Dejé al infiel por el magnate que siempre me amó
Durante seis años de matrimonio platónico, Estela Borges siempre creyó que su marido Ernesto Rojas rechazaba por naturaleza cualquier tipo de intimidad.
Hasta que lo vio con sus propios ojos, todavía enredado con otra mujer.
A ella, que acababa de sobrevivir a una tragedia, la trató como si no existiera. En cambio, acompañó a la hija de su antiguo amor a celebrar su cumpleaños, formando con ellas una “familia de tres” tan cercana que dolía mirarla.
Fue entonces cuando Estela entendió la verdad: la mujer que Ernesto llevaba años guardando en el corazón era, en realidad, la viuda de su propio amigo.
No la tocaba porque, todo ese tiempo, había estado guardándose para esa mujer.
En ese instante, algo dentro de Estela terminó de apagarse. Sin lágrimas, sin escándalos, pidió el divorcio.
Ernesto soltó una risa fría.
—Ni los Amaral, que la criaron durante tantos años, quisieron conservarla. ¿De verdad creen que va a dejarme a mí?
Ernesto creía que Estela no era más que la humilde hija adoptiva de los Amaral.
Fuera de ser dócil y hermosa, no servía para nada. Y eso del divorcio no era más que un berrinche.
Pero Estela firmó los papeles en silencio y, sin avisarle a nadie, se mudó de su casa.
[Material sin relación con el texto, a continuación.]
(** The pool that [sql.connect] returns reports [connected]; a closed
    pool does not. *)
Definition connect : Eff Driver unit :=
  backendConnect ;;;        (* this.pool = await sql.connect(sqlConfig) *)
  setHandle true ;;;
  setPoolConnected true ;;;
  setConnected true.

Definition disconnect : Eff Driver unit :=
  h <- gets handle ;;
  (if h then
     (backendClose ;;;      (* await this.pool.close() *)
      setPoolConnected false ;;;
      setHandle false)      (* this.pool = null *)
   else ret tt) ;;;
  setConnected false.

Definition isConnected (d : Driver) : bool :=
  connected d && handle d && poolConnected d.

Definition isWordChar (c : ascii) : bool :=
  let n := JsString.code c in
  JsString.between 97 122 n || JsString.between 65 90 n
  || JsString.between 48 57 n || (n =? 95)%N.

(** [sqlQuery.match(/@\w+/g)]: [cur] is the match being read, if any. *)
Fixpoint namedParamsFrom (cur : option string) (s : string) : list string :=
  let emit w := match w with String _ (String _ _) => [w] | _ => [] end in
  match s with
  | EmptyString => match cur with Some w => emit w | None => [] end
  | String c s' =>
      match cur with
      | Some w =>
          if isWordChar c then namedParamsFrom (Some (w +:+ String c EmptyString)) s'
          else emit w ++ namedParamsFrom
                           (if Ascii.eqb c "@" then Some "@" else None) s'
      | None =>
          namedParamsFrom (if Ascii.eqb c "@" then Some "@" else None) s'
      end
  end.
(** C4, as the code has it: the six lines are six instructions and, when
    the table is of the Hack layout and holds their mnemonics, six words of
    16 bits, the first of which is 0000000000000010; the symbol table and
    the free-address counter are left as they were. *)
Theorem C4_six_lines (c_instruction_map : Translator.c_map)
    (cA cDA cD dD dM jn : string) :
  c_map_wf c_instruction_map →
  Translator.comp c_instruction_map !! "A" = Some cA →
  Translator.comp c_instruction_map !! "D+A" = Some cDA →
  Translator.comp c_instruction_map !! "D" = Some cD →
  Translator.dest c_instruction_map !! "D" = Some dD →
  Translator.dest c_instruction_map !! "M" = Some dM →
  Translator.jmp c_instruction_map !! "null" = Some jn →
  let infile := ["@2"; "D=A"; "@3"; "D=D+A"; "@0"; "M=D"] in
  Reader.read_source infile = (infile, SymbolTable._get_defaults)
  ∧ length (Reader.read_source infile).1 = 6%nat
  ∧ Translator.translate c_instruction_map infile
      (Translator.init SymbolTable._get_defaults)
    = (["0000000000000010"; c_word cA dD jn;
        "0000000000000011"; c_word cDA dD jn;
        "0000000000000000"; c_word cD dM jn],
       Ok (Translator.init SymbolTable._get_defaults))
  ∧ Forall is_word16
      ["0000000000000010"; c_word cA dD jn;
       "0000000000000011"; c_word cDA dD jn;
       "0000000000000000"; c_word cD dM jn]
  ∧ script c_instruction_map (Some (File ".asm" (Some infile)))
    = ([["0000000000000010"; c_word cA dD jn;
         "0000000000000011"; c_word cDA dD jn;
         "0000000000000000"; c_word cD dM jn]], Ok tt).
Proof.
  intros (Hcomp & Hdest & Hjmp) HA HDA HD HdD HdM Hjn. cbn zeta.
  assert (Hpass :
    Translator.translate c_instruction_map
      ["@2"; "D=A"; "@3"; "D=D+A"; "@0"; "M=D"]
      (Translator.init SymbolTable._get_defaults)
    = (["0000000000000010"; c_word cA dD jn;
        "0000000000000011"; c_word cDA dD jn;
        "0000000000000000"; c_word cD dM jn],
       Ok (Translator.init SymbolTable._get_defaults))).
  { unfold Translator.translate. cbn [Translator.translate_loop].
    unfold Translator.encode, Translator.process_c_instruction,
      Translator._convert_c_instruction, Translator.lookup_field.
    cbn. rewrite HA, HDA, HD, HdD, HdM, Hjn. cbn.
    unfold c_word. by rewrite !string_app_assoc. }
  split; [reflexivity|]. split; [reflexivity|]. split; [exact Hpass|].
  split.
  { repeat apply Forall_cons_2; try apply Forall_nil_2;
      try (split; reflexivity);
      apply c_word_is_word16; eauto. }
  unfold script, main, _translate_assembly_to_hack.
  change (is_asm_input ".asm") with (Ok true).
  change (Reader.read_source ["@2"; "D=A"; "@3"; "D=D+A"; "@0"; "M=D"])
    with (["@2"; "D=A"; "@3"; "D=D+A"; "@0"; "M=D"],
          SymbolTable._get_defaults).
  cbv iota beta. by rewrite Hpass.
Qed.

Lemma C4_six_lines_witness :
  c_map_wf hack_c_map
  ∧ Translator.comp hack_c_map !! "A" = Some "0110000"
  ∧ Translator.jmp hack_c_map !! "null" = Some "000"
  ∧ Translator.translate hack_c_map
      ["@2"; "D=A"; "@3"; "D=D+A"; "@0"; "M=D"]
      (Translator.init SymbolTable._get_defaults)
    = (["0000000000000010"; "1110110000010000";
        "0000000000000011"; "1110000010010000";
        "0000000000000000"; "1110001100001000"],
       Ok (Translator.init SymbolTable._get_defaults)).
Proof.
  split; [apply hack_c_map_wf|]. split; [reflexivity|].
  split; [reflexivity|].
  apply (C4_six_lines hack_c_map
           "0110000" "0000010" "0001100" "010" "001" "000");
    [apply hack_c_map_wf | reflexivity ..].
Defined.

End SixLines.

(** ** Fatal errors and exit statuses *)

Section Fatal.

Variable c_instruction_map : Translator.c_map.

Implicit Types (self : Translator.translator) (e : error).









End Fatal.




(** * Further properties of the code *)

(** ** The symbol table *)

Section SymbolTableFacts.

Implicit Types (table : gmap string Z) (symbol : string) (address : Z).

(** X1. The table a [SymbolTable] starts with holds exactly 23 symbols: SP,
    LCL, ARG, THIS, THAT, SCREEN, KBD and R0..R15 with R[i] bound to [i];
    every predefined address lies in 0..24576, so fits in 15 bits. *)
Theorem X1_default_symbols :
  size SymbolTable._get_defaults = 23%nat
  ∧ (∀ i : Z, (0 ≤ i < 16)%Z →
       SymbolTable.get_value ("R" ++ PyStr.str i) SymbolTable._get_defaults
       = PyInt i)
  ∧ map (λ symbol, SymbolTable.get_value symbol SymbolTable._get_defaults)
      ["SP"; "LCL"; "ARG"; "THIS"; "THAT"; "SCREEN"; "KBD"]
    = [PyInt 0; PyInt 1; PyInt 2; PyInt 3; PyInt 4; PyInt 16384; PyInt 24576]
  ∧ (∀ symbol address,
       SymbolTable._get_defaults !! symbol = Some address →
       (0 ≤ address ≤ 24576)%Z ∧ (address ≤ Translator.A_SIZE)%Z).
Proof.
  split; [reflexivity|]. split.
  { intros i Hi.
    assert (Hcases : i ∈ seqZ 0 16) by (apply elem_of_seqZ; lia).
    cbn in Hcases. repeat (apply elem_of_cons in Hcases as [->|Hcases];
                           [reflexivity|]).
    by apply elem_of_nil in Hcases. }
  split; [reflexivity|].
  intros symbol address Hbound.
  assert (Hall : map_Forall (λ _ v, (0 ≤ v ≤ 24576)%Z)
                   SymbolTable._get_defaults)
    by (refine (bool_decide_unpack _ _); vm_compute; exact I).
  specialize (Hall symbol address Hbound). cbn in Hall.
  unfold Translator.A_SIZE. lia.
Qed.
(** * FORT validator: TAL validation pipeline and RTR PDU handling

    A shallow embedding of [src/object/tal.c] and [src/rtr/pdu_handler.c].

    Conventions used throughout:
    - a C [int] is a [Z]; an error return is the integer itself, zero meaning
      success, exactly as the C code tests it with [if (error)].  The TAL
      parser alone returns an error type, one constructor for each place
      where it fails, so that the message it logs can be named; the
      integer behind each is given by [Tal.errno_of];
    - a C string is a [string]: the characters before the terminating NUL;
    - state that the C code mutates through pointers is passed explicitly,
      and what it does to the outside (PDUs written, tables and URIs
      created and released, threads joined) is kept in a log;
    - [pr_crit] and [err] do not return: they are outcomes of their own;
    - a pointer to a structure that has been handed to [free] is kept apart
      from a live one, and using it is an outcome of its own as well;
    - functions whose body is not part of the two translation units are
      either section variables or small definitions marked as modelled. *)

From Equations Require Import Equations.
From Stdlib Require Import ZArith List String Ascii Bool Lia Permutation.
Import ListNotations.

Set Implicit Arguments.
Open Scope Z_scope.

(** ** errno values and the sign helper of [common.h] *)

Module Errno.
(* ===== verification/_CoqProject ===== *)
-Q . S2P
Prelude.v
ByteSpan.v
OrderedMap.v
IntervalSet.v
Gtid.v
GtidSet.v
GtidSetEncoding.v
GtidSetText.v
Util.v
Protocol.v
GtidLog.v
GtidTaggedLog.v
ReaderContext.v
Rewriter.v
Event.v
Backend.v
Wire.v
Messages.v
MessageLaws.v
MiniMysql.v
MiniMysqlLaws.v
S3Client.v
S3Backend.v
Metadata.v
Storage.v
StorageLog.v
StorageDisk.v
StorageLoad.v
Commands.v
Connection.v
ConnectionTrace.v
Config.v
ConfigLaws.v
Factory.v
App.v
RewriteMode.v
RewriteViews.v
Logging.v
Program.v
TestDump.v
Main.v
Delivery.v
Shutdown.v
Tiempo después, una sola pieza de diseño bastó para lanzarla a la fama. Se convirtió en una joven diseñadora capaz de encabezar una nueva tendencia, admirada y buscada por todos.
Solo entonces Ernesto entendió lo que había perdido.
Arrodillado sobre una rodilla, con los ojos rojos, le suplicó en voz baja:
—Estela, ya corté todo con Dalia. Después de tantos años, juntos dame otra oportunidad, por favor.
El hombre acostumbrado a mirar a todos desde arriba inclinaba la cabeza por amor.
Pero Estela solo levantó con calma el bajo de su vestido y se refugió en los brazos del poderoso patriarca de los Amaral.
Él la rodeó por la cintura y habló con una serenidad casi cruel:
—Lo siento. Si hablamos de quién llegó primero, ella fue mía desde que era niña.